Collected data entries:
○ ○ ○ ○ ○

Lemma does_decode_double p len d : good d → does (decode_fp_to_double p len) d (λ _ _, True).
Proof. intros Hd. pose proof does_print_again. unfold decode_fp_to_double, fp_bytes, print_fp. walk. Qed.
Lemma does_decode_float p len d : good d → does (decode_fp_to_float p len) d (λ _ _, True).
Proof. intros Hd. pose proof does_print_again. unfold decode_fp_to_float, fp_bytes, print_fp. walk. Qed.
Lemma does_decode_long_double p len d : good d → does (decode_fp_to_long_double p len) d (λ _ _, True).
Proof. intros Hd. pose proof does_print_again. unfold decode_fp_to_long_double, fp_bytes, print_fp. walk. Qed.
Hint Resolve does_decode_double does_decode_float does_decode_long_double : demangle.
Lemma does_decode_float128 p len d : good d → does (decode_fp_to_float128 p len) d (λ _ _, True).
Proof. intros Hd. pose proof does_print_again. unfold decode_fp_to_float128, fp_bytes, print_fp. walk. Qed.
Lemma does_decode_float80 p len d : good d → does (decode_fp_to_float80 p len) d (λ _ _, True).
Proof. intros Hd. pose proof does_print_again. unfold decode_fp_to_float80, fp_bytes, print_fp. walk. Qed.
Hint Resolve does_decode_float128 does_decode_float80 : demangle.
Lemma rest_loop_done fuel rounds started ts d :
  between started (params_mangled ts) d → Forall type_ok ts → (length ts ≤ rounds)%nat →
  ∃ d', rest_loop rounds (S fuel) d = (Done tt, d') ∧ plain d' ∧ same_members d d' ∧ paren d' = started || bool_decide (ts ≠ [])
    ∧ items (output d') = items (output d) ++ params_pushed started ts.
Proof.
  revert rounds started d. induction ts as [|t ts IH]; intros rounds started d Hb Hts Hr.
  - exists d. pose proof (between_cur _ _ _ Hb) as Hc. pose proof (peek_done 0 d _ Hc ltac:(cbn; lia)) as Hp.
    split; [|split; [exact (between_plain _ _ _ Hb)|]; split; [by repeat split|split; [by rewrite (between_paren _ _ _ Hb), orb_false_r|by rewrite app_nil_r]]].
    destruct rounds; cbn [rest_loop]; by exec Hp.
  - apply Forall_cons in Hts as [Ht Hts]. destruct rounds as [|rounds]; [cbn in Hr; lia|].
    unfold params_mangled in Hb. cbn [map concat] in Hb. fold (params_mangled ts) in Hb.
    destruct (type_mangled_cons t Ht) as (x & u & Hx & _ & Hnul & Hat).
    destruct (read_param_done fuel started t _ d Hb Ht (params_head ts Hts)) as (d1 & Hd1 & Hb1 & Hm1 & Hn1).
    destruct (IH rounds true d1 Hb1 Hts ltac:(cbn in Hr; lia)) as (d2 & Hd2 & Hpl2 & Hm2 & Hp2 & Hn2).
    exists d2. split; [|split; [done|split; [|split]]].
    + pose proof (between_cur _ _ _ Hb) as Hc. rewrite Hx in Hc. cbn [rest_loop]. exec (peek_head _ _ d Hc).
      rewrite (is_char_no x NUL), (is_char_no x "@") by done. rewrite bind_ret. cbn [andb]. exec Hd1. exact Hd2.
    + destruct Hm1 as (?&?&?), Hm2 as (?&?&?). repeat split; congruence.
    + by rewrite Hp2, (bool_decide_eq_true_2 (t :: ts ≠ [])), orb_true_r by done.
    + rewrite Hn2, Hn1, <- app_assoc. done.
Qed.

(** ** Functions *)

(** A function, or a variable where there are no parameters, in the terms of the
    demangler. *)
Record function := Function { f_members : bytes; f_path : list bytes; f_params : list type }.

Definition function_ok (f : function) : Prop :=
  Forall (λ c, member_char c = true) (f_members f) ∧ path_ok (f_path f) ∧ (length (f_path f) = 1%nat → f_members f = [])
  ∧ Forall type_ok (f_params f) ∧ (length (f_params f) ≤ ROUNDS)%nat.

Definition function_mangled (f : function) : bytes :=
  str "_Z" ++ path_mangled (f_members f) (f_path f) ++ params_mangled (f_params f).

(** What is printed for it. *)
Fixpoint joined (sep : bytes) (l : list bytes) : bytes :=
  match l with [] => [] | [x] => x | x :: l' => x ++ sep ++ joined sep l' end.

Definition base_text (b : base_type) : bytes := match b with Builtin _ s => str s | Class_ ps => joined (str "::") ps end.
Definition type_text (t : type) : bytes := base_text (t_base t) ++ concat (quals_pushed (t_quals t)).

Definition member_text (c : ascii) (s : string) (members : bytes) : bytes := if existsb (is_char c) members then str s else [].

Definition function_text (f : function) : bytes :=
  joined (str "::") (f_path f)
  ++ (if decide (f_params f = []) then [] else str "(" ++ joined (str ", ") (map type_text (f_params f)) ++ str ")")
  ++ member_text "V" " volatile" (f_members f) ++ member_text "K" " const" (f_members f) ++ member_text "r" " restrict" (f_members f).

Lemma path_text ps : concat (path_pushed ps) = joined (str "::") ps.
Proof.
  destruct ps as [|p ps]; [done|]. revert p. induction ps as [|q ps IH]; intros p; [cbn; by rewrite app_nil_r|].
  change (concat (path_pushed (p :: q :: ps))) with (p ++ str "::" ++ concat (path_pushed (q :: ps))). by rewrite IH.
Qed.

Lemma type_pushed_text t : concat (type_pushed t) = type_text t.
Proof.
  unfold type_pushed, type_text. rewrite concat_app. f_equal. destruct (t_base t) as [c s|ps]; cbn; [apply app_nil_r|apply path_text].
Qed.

○ ○ ○ ○ ○

About this task: Print, from the entries above, the line with "split; [|split; [exact", the line with "exists d2. split;" and all lines between them, exactly and with nothing else.

Task answer:
    split; [|split; [exact (between_plain _ _ _ Hb)|]; split; [by repeat split|split; [by rewrite (between_paren _ _ _ Hb), orb_false_r|by rewrite app_nil_r]]].
    destruct rounds; cbn [rest_loop]; by exec Hp.
  - apply Forall_cons in Hts as [Ht Hts]. destruct rounds as [|rounds]; [cbn in Hr; lia|].
    unfold params_mangled in Hb. cbn [map concat] in Hb. fold (params_mangled ts) in Hb.
    destruct (type_mangled_cons t Ht) as (x & u & Hx & _ & Hnul & Hat).
    destruct (read_param_done fuel started t _ d Hb Ht (params_head ts Hts)) as (d1 & Hd1 & Hb1 & Hm1 & Hn1).
    destruct (IH rounds true d1 Hb1 Hts ltac:(cbn in Hr; lia)) as (d2 & Hd2 & Hpl2 & Hm2 & Hp2 & Hn2).
    exists d2. split; [|split; [done|split; [|split]]].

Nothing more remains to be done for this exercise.